It is known that the ionic conduction mechanism of ion-conducting polymers studied to date occurs cooperatively with the movement of the molecular chains of the polymer. The ionic conductivity is governed by the mobility of the molecular chain, and is governed by the motion of the molecular chain having a large activation energy necessary for the segment motion. Therefore, the ionic conductivity at room temperature is about 10 −4 Scm −1 , but it greatly decreases as the temperature decreases.

  For this reason, the inventors have devised to arrange side chains having functional groups that are ion conductive with respect to the polymer main chain in order to reduce the activation energy of molecular chain movement, which is an ion conduction mechanism.

  An organic group having a functional group that serves as a lithium ion ligand is bonded as a polymer side chain, and its molecular chain is very short compared to the polymer main chain, so its mobility is also higher than that of the polymer main chain.
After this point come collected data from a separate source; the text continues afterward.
(** * Request routing and response shaping of the documentation workers

    A shallow embedding of the two Cloudflare workers of the repository:

    - the unified worker [worker/src/index.ts] (search on [/ask], the
      JSON-RPC tool endpoint [/mcp], ingestion on [/api/ingest], static
      assets), and
    - the older multi-endpoint proxy (module [Legacy]: search, ingest,
      render-ingest, sync, status).

    JavaScript values are an inductive type, [async] functions are
    computations in a small monad that records the calls made to external
    services and either returns a value or throws, and the external
    services themselves (retrieval backend, object store, REST endpoints,
    external LLM) are oracles collected in a record [World].

    Modelling choices: strings are byte sequences in UTF-8; [trim] and
    the class [\s] take the white space of ECMAScript, [toLowerCase]
    acts on ASCII letters (its results are only compared with ASCII
    literals); finite numbers are
    rationals; the clock is read once per request; the conversions
    between strings and numbers are parameters ([Runtime]); a headless
    browser session is a single outside call. *)

From Stdlib Require Import Ascii String QArith Qminmax Lqa DecimalString.
From stdpp Require Import base option list strings gmap.

Local Open Scope string_scope.
Local Open Scope list_scope.

(** ** Exceptions and asynchronous computations *)

(** A thrown JavaScript [Error]: its constructor name and its [message]. *)
Record JsError : Type := mkError { err_name : string; message : string }.

Definition TypeError (msg : string) : JsError := mkError "TypeError" msg.
Definition SyntaxError (msg : string) : JsError := mkError "SyntaxError" msg.
Definition Error (msg : string) : JsError := mkError "Error" msg.

(** The completion of an evaluation: a value, or a thrown exception
    (for a promise: fulfilled or rejected). *)
Inductive Result (A : Type) : Type :=
  | Ok (a : A)
  | Throw (e : JsError).
Arguments Ok {A} a.
Arguments Throw {A} e.

(** ** Numbers *)

(** A JavaScript number.  Finite doubles are embedded in the rationals:
    the code only compares numbers ([Math.min], [Math.max]) and never
    computes with them, so no rounding is involved. *)
Inductive JsNum : Type :=
  | NaN
  | NegInf
  | PosInf
  | Fin (q : Q).

Definition num_of_nat (n : nat) : JsNum := Fin (inject_Z (Z.of_nat n)).

(** [Math.max(a, b)] and [Math.min(a, b)]: [NaN] is contagious. *)
Definition Math_max (a b : JsNum) : JsNum :=
  match a, b with
  | NaN, _ | _, NaN => NaN
  | PosInf, _ | _, PosInf => PosInf
  | NegInf, x | x, NegInf => x
  | Fin p, Fin q => if Qle_bool p q then Fin q else Fin p
  end.

Definition Math_min (a b : JsNum) : JsNum :=
  match a, b with
  | NaN, _ | _, NaN => NaN
  | NegInf, _ | _, NegInf => NegInf
  | PosInf, x | x, PosInf => x
  | Fin p, Fin q => if Qle_bool p q then Fin p else Fin q
  end.

(** [x] is a finite number within [lo, hi]. *)
Definition within (lo hi : Q) (x : JsNum) : Prop :=
  match x with
  | Fin q => (lo <= q)%Q /\ (q <= hi)%Q
  | _ => False
  end.

Definition is_NaN (x : JsNum) : bool :=
  match x with NaN => true | _ => false end.

(** ** Strings *)

Module Str.

(** The white space of ECMAScript - [WhiteSpace] and [LineTerminator],
    which is also the class [\s] - one code point per entry, as the
    bytes of its UTF-8 encoding: U+0009 to U+000D, U+0020, U+00A0,
    U+1680, U+2000 to U+200A, U+2028, U+2029, U+202F, U+205F, U+3000 and
    U+FEFF. *)
Definition space_codes : list (list nat) :=
  [ [9]; [10]; [11]; [12]; [13]; [32];
    [194; 160];
    [225; 154; 128];
    [226; 128; 128]; [226; 128; 129]; [226; 128; 130]; [226; 128; 131];
    [226; 128; 132]; [226; 128; 133]; [226; 128; 134]; [226; 128; 135];
    [226; 128; 136]; [226; 128; 137]; [226; 128; 138];
    [226; 128; 168]; [226; 128; 169]; [226; 128; 175];
    [226; 129; 159];
    [227; 128; 128];
    [239; 187; 191] ].

Definition spaces : list string :=
  Eval vm_compute in
    List.map (fun code => string_of_list_ascii (List.map ascii_of_nat code)) space_codes.

(** [t] is one white-space code point. *)
Definition isSpace (t : string) : bool := existsb (String.eqb t) spaces.

(** One white-space code point at the start of [s]: what follows it. *)
Definition afterSpace (s : string) : option string :=
  match s with
  | String c1 r1 =>
      if isSpace (String c1 EmptyString) then Some r1
      else
        match r1 with
        | String c2 r2 =>
            if isSpace (String c1 (String c2 EmptyString)) then Some r2
            else
              match r2 with
              | String c3 r3 =>
                  if isSpace (String c1 (String c2 (String c3 EmptyString)))
                  then Some r3 else None
              | EmptyString => None
              end
        | EmptyString => None
        end
  | EmptyString => None
  end.

Fixpoint trimStart (s : string) : string :=
  match s with
  | String c1 r1 =>
      if isSpace (String c1 EmptyString) then trimStart r1
      else
        match r1 with
        | String c2 r2 =>
            if isSpace (String c1 (String c2 EmptyString)) then trimStart r2
            else
              match r2 with
              | String c3 r3 =>
                  if isSpace (String c1 (String c2 (String c3 EmptyString)))
                  then trimStart r3 else s
              | EmptyString => s
              end
        | EmptyString => s
        end
  | EmptyString => EmptyString
  end.

(** White space is removed from the end, one code point at a time: what
    is left of the tail, with the byte in front of it, is dropped when
    the two make up a white-space code point. *)
Fixpoint trimEnd (s : string) : string :=
  match s with
  | EmptyString => EmptyString
  | String c r =>
      let kept := String c (trimEnd r) in
      if isSpace kept then EmptyString else kept
  end.

(** [s.trim()] *)
Definition trim (s : string) : string := trimEnd (trimStart s).

Definition lower (c : ascii) : ascii :=
  let n := nat_of_ascii c in
  if (65 <=? n)%nat && (n <=? 90)%nat then ascii_of_nat (n + 32) else c.

(** [s.toLowerCase()], on ASCII letters. *)
Fixpoint toLowerCase (s : string) : string :=
  match s with
  | EmptyString => EmptyString
  | String c r => String (lower c) (toLowerCase r)
  end.

(** [s.startsWith(p)]. *)
Definition startsWith (s p : string) : bool := String.prefix p s.

(** [s.includes(sub)]: [sub] occurs in [s]. *)
Fixpoint includes (s sub : string) : bool :=
  String.prefix sub s ||
  match s with
  | EmptyString => false
  | String _ r => includes r sub
  end.

(** [s.endsWith(p)]. *)
Definition endsWith (s p : string) : bool :=
  String.prefix (String.rev p) (String.rev s).

(** [s.slice(1)]. *)
Definition slice1 (s : string) : string :=
  match s with
  | EmptyString => EmptyString
  | String _ r => r
  end.

(** [s.split(sep)] for a one-character separator. *)
Fixpoint split_go (sep : ascii) (cur : string) (s : string) : list string :=
  match s with
  | EmptyString => [String.rev cur]
  | String c r =>
      if Ascii.eqb c sep then String.rev cur :: split_go sep EmptyString r
      else split_go sep (String c cur) r
  end.
Definition split (sep : ascii) (s : string) : list string :=
  split_go sep EmptyString s.

(** [l.join(sep)] on a list of strings. *)
Fixpoint join (sep : string) (l : list string) : string :=
  match l with
  | [] => ""
  | [x] => x
  | x :: r => x +:+ sep +:+ join sep r
  end.

(** [s.replace(/re/g, by)] where the regular expression is a character
    class, given as a predicate. *)
Fixpoint replaceAll (cls : ascii -> bool) (by_ : ascii) (s : string) : string :=
  match s with
  | EmptyString => EmptyString
  | String c r => String (if cls c then by_ else c) (replaceAll cls by_ r)
  end.

(** [l.includes(x)] on a list of strings. *)
Definition mem (x : string) (l : list string) : bool :=
  existsb (String.eqb x) l.

(** Decimal rendering of a natural number (HTTP status codes). *)
Definition of_nat (n : nat) : string :=
  NilZero.string_of_uint (Nat.to_uint n).

End Str.


(** ** Values *)

(** A JavaScript value as the workers see it: what [JSON.parse] yields,
    plus [undefined] for absent properties.  The fields of an object are
    kept in order, with distinct keys. *)
#[warnings="-register-all"]
Inductive Value : Type :=
  | VUndefined
  | VNull
  | VBool (b : bool)
  | VNum (n : JsNum)
  | VStr (s : string)
  | VArr (items : list Value)
  | VObj (fields : list (string * Value)).

Definition own (fields : list (string * Value)) (k : string) : option Value :=
  snd <$> List.find (fun kv => String.eqb (fst kv) k) fields.

Definition hasOwn (fields : list (string * Value)) (k : string) : bool :=
  match own fields k with Some _ => true | None => false end.

(** What the host runtime supplies and the workers' code does not define:
    the numeric value of a string ([Number("6")]) and the rendering of a
    number ([String(0.3)]).  Every theorem holds for any such pair. *)
Class Runtime : Type := {
  StringToNumber : string -> JsNum;
  NumberToString : JsNum -> string
}.

Global Instance Result_ret : MRet Result := fun A a => Ok a.
Global Instance Result_bind : MBind Result := fun A B f r =>
  match r with
  | Ok a => f a
  | Throw e => Throw e
  end.
Global Instance Result_fmap : FMap Result := fun A B f r =>
  match r with
  | Ok a => Ok (f a)
  | Throw e => Throw e
  end.

Section Conversions.
Context {rt : Runtime}.

(** [!!v] *)
Definition truthy (v : Value) : bool :=
  match v with
  | VUndefined | VNull => false
  | VBool b => b
  | VNum (Fin q) => negb (Qeq_bool q 0)
  | VNum NaN => false
  | VNum _ => true
  | VStr s => negb (String.eqb s "")
  | VArr _ | VObj _ => true
  end.

(** [a || b] *)
Definition or_else (a b : Value) : Value := if truthy a then a else b.

(** [a && b] *)
Definition and_then (a b : Value) : Value := if truthy a then b else a.

Definition nullish (v : Value) : bool :=
  match v with VUndefined | VNull => true | _ => false end.

(** [a ?? b] *)
Definition coalesce (a b : Value) : Value := if nullish a then b else a.

Definition str_opt (o : option string) : Value :=
  match o with Some s => VStr s | None => VUndefined end.

(** [v.k]: reading a property of [null] or [undefined] throws. *)
Definition getProp (v : Value) (k : string) : Result Value :=
  match v with
  | VUndefined | VNull =>
      Throw (TypeError ("Cannot read properties of null or undefined (reading '" +:+ k +:+ "')"))
  | VObj fields => Ok (default VUndefined (own fields k))
  | VArr items =>
      Ok (if String.eqb k "length" then VNum (num_of_nat (length items)) else VUndefined)
  | VStr s =>
      Ok (if String.eqb k "length" then VNum (num_of_nat (String.length s)) else VUndefined)
  | VBool _ | VNum _ => Ok VUndefined
  end.

(** [v?.k] *)
Definition optProp (v : Value) (k : string) : Result Value :=
  if nullish v then Ok VUndefined else getProp v k.

(** [String(v)] and [`${v}`].  An object that carries an own
    [toString] entry cannot be converted: the entry is data, not a
    function. *)
Fixpoint ToString (v : Value) : Result string :=
  match v with
  | VUndefined => Ok "undefined"
  | VNull => Ok "null"
  | VBool b => Ok (if b then "true" else "false")
  | VNum n => Ok (NumberToString n)
  | VStr s => Ok s
  | VArr items =>
      (fix joined (l : list Value) : Result string :=
         match l with
         | [] => Ok ""
         | x :: r =>
             match (match x with
                    | VUndefined | VNull => Ok ""
                    | _ => ToString x
                    end) with
             | Throw e => Throw e
             | Ok e =>
                 match r with
                 | [] => Ok e
                 | _ => match joined r with
                        | Ok rest => Ok (e +:+ "," +:+ rest)
                        | Throw err => Throw err
                        end
                 end
             end
         end) items
  | VObj fields =>
      if hasOwn fields "toString"
      then Throw (TypeError "Cannot convert object to primitive value")
      else Ok "[object Object]"
  end.

(** [v.toString()]: a method call, so [null] and [undefined] throw. *)
Definition toString_method (v : Value) : Result string :=
  match v with
  | VUndefined | VNull =>
      Throw (TypeError "Cannot read properties of null or undefined (reading 'toString')")
  | VObj fields =>
      if hasOwn fields "toString"
      then Throw (TypeError "toString is not a function")
      else Ok "[object Object]"
  | _ => ToString v
  end.

(** [v?.toString()] *)
Definition opt_toString (v : Value) : Result (option string) :=
  if nullish v then Ok None else Some <$> toString_method v.

(** [Number(v)] *)
Definition ToNumber (v : Value) : Result JsNum :=
  match v with
  | VUndefined => Ok NaN
  | VNull => Ok (Fin 0)
  | VBool b => Ok (Fin (if b then 1 else 0))
  | VNum n => Ok n
  | VStr s => Ok (StringToNumber s)
  | VArr _ | VObj _ => StringToNumber <$> ToString v
  end.

(** [Boolean(v)] *)
Definition ToBoolean (v : Value) : bool := truthy v.

End Conversions.

(** ** Requests, responses and the outside world *)

(** A header set or a plain string-to-string object ([Record<string, string>]). *)
Definition Headers : Type := gmap string string.

(** The payload of a [Response].  [JsonBody o] is the text
    [JSON.stringify(o)]; [StreamBody] is an open byte stream handed over
    from a backend. *)
Inductive Body : Type :=
  | NoBody
  | TextBody (s : string)
  | JsonBody (o : Value)
  | StreamBody (source : Value).

Record Response : Type := mkResponse {
  status : nat;
  headers : Headers;
  body : Body
}.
Thus, the activation energy can be reduced. The movement of the side chain causes lithium ions to be transported to the same functional group in the adjacent side chain, thereby realizing ionic conduction. This ion conduction mechanism makes it possible to achieve a polymer electrolyte that is excellent in temperature dependency.

JP 2000-123632 A "Fast Ion Transport in Solids", p. 131, Elsevier, N. Y. 1979

  It is known that the ionic conduction mechanism of ion-conducting polymers studied to date occurs cooperatively with the movement of the molecular chains of the polymer. That is, in a solid, lithium ions are coordinated by a functional group having a coordinating ability present in a molecular chain, and lithium ions move by transitioning to another ligand with the movement of the molecular chain. Therefore, the ionic conductivity is governed by the mobility of the molecular chain, and is governed by the motion with a large activation energy such as the motion of the dihedral angle of the main chain in the molecular chain shape change necessary for the segment motion. For this reason, there is a problem that the ionic conductivity is lowered at the same time when the molecular motion is suppressed.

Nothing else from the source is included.